Collected data entries
────────────────────────────────────────

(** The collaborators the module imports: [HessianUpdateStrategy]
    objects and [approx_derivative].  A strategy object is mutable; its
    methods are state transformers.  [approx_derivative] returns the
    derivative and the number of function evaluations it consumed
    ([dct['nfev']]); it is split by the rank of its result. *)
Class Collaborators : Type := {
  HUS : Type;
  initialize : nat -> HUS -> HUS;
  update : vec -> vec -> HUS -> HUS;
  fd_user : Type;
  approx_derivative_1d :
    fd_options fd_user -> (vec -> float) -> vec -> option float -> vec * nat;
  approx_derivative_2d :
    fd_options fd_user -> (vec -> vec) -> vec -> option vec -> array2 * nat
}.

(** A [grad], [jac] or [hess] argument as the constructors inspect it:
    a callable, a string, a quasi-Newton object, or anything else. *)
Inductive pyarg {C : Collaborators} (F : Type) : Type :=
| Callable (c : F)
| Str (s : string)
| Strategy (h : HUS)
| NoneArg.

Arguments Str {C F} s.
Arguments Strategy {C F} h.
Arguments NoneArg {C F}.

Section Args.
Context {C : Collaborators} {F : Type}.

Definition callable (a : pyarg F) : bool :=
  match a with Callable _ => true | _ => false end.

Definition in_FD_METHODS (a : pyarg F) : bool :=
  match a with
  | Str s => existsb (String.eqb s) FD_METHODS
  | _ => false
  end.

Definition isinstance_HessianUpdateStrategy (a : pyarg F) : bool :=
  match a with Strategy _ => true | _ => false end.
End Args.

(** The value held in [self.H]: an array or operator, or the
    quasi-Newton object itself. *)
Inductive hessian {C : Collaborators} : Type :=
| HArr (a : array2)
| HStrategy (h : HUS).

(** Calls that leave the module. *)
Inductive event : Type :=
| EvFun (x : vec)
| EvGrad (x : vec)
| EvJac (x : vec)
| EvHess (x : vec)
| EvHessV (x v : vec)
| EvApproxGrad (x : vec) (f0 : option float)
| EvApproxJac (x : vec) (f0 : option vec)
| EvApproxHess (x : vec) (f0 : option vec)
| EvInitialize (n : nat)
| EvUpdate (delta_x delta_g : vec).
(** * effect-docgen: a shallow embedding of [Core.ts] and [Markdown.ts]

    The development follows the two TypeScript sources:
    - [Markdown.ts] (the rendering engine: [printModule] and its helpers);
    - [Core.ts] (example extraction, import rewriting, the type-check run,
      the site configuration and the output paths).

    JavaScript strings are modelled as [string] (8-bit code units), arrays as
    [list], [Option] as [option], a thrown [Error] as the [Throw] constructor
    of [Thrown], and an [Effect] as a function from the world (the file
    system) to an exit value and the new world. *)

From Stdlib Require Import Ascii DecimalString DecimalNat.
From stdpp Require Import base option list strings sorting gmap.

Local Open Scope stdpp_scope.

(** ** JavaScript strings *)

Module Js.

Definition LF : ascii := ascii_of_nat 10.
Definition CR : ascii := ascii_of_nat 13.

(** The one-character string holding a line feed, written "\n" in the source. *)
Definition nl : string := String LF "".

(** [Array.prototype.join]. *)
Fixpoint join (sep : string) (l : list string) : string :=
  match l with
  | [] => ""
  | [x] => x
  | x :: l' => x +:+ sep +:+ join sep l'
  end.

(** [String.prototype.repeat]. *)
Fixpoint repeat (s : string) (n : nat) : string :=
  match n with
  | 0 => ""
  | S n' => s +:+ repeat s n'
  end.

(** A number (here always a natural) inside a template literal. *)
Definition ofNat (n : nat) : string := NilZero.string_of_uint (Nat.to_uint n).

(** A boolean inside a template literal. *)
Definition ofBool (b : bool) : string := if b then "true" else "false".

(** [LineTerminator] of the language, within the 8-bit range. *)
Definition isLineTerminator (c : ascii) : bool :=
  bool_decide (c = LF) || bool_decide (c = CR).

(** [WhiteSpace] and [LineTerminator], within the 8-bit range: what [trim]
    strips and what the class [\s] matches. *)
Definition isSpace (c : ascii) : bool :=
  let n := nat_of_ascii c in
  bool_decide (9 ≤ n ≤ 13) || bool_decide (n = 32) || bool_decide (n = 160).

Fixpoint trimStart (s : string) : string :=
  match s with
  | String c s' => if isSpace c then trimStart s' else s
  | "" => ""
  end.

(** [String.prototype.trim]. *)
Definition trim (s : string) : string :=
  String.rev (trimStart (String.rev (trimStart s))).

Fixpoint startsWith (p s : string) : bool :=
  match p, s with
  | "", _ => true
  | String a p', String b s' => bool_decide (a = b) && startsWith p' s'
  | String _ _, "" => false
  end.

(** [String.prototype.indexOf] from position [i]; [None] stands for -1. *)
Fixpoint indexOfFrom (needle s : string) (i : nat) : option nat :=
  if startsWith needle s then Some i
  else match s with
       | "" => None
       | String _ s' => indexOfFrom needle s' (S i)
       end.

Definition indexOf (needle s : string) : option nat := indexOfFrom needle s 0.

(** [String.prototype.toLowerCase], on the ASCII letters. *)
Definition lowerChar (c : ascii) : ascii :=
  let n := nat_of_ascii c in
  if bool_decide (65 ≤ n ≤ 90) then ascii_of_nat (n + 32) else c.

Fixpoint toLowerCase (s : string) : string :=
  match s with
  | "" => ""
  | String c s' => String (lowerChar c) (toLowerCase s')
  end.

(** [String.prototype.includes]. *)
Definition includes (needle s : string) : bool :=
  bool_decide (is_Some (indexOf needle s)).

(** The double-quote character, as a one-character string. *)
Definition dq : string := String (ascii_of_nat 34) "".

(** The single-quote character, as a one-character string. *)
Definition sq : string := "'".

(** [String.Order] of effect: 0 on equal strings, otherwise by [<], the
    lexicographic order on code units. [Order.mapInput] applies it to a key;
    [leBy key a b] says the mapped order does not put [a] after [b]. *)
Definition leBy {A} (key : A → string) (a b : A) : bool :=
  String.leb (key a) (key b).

────────────────────────────────────────

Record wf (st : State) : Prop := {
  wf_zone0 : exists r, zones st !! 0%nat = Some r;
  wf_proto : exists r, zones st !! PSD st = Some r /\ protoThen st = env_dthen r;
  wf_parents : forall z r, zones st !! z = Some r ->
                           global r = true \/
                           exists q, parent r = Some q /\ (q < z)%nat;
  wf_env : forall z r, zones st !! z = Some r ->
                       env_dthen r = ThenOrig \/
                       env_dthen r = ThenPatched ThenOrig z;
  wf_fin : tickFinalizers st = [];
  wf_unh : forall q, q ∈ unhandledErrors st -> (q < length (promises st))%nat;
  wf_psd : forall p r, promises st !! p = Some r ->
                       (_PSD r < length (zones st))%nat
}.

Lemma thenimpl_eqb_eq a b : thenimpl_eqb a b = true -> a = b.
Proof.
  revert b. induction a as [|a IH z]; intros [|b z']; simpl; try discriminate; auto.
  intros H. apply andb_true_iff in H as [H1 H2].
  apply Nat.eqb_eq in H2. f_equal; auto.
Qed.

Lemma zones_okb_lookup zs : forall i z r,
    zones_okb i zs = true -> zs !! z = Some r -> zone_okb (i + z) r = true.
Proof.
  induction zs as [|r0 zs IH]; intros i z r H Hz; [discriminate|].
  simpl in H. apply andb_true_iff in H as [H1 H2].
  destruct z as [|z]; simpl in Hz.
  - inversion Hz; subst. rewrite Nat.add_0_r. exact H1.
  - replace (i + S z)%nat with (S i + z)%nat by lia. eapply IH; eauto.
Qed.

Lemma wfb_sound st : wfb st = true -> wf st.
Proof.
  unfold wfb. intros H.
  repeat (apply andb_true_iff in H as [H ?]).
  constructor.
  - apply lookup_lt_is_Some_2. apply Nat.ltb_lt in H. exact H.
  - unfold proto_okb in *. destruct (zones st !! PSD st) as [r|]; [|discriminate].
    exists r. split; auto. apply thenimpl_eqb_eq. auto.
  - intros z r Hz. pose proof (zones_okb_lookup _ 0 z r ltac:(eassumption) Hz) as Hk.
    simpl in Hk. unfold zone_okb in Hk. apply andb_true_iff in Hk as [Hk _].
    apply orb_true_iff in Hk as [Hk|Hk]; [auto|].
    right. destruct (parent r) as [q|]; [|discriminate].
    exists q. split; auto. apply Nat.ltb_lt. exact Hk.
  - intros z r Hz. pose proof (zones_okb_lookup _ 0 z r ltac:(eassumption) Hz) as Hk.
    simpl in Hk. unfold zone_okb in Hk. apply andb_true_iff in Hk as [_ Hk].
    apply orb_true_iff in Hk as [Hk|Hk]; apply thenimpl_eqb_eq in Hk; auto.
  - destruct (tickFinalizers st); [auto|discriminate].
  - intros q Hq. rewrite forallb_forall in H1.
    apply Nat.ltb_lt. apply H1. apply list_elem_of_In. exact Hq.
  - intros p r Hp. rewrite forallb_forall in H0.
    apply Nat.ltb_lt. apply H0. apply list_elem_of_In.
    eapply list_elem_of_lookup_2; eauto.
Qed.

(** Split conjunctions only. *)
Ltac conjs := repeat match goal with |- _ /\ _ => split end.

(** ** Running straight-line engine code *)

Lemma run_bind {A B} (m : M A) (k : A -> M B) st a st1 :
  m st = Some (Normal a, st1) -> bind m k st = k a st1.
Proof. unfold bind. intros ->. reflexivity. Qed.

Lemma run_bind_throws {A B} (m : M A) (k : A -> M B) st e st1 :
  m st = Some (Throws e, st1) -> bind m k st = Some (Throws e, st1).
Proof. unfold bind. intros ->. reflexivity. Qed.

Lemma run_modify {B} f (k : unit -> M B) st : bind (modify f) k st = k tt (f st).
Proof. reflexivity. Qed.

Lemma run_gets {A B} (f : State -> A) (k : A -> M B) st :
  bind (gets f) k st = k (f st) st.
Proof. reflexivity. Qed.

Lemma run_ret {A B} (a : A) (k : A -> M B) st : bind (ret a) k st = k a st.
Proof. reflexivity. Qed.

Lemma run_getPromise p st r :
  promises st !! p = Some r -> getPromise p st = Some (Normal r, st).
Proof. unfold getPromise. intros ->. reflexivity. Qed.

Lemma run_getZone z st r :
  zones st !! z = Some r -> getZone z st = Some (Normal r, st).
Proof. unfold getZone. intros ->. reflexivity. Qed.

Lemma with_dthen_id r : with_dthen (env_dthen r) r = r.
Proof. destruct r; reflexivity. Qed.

────────────────────────────────────────

• **WHAT TO WORK ON**: From the line that has "(x v : vec)" through the line that has "JavaScript strings are", copy every line exactly as it appears above, and leave out all others.

• **REPLY TO THE TASK**:
| EvHessV (x v : vec)
| EvApproxGrad (x : vec) (f0 : option float)
| EvApproxJac (x : vec) (f0 : option vec)
| EvApproxHess (x : vec) (f0 : option vec)
| EvInitialize (n : nat)
| EvUpdate (delta_x delta_g : vec).
(** * effect-docgen: a shallow embedding of [Core.ts] and [Markdown.ts]

    The development follows the two TypeScript sources:
    - [Markdown.ts] (the rendering engine: [printModule] and its helpers);
    - [Core.ts] (example extraction, import rewriting, the type-check run,
      the site configuration and the output paths).

    JavaScript strings are modelled as [string] (8-bit code units), arrays as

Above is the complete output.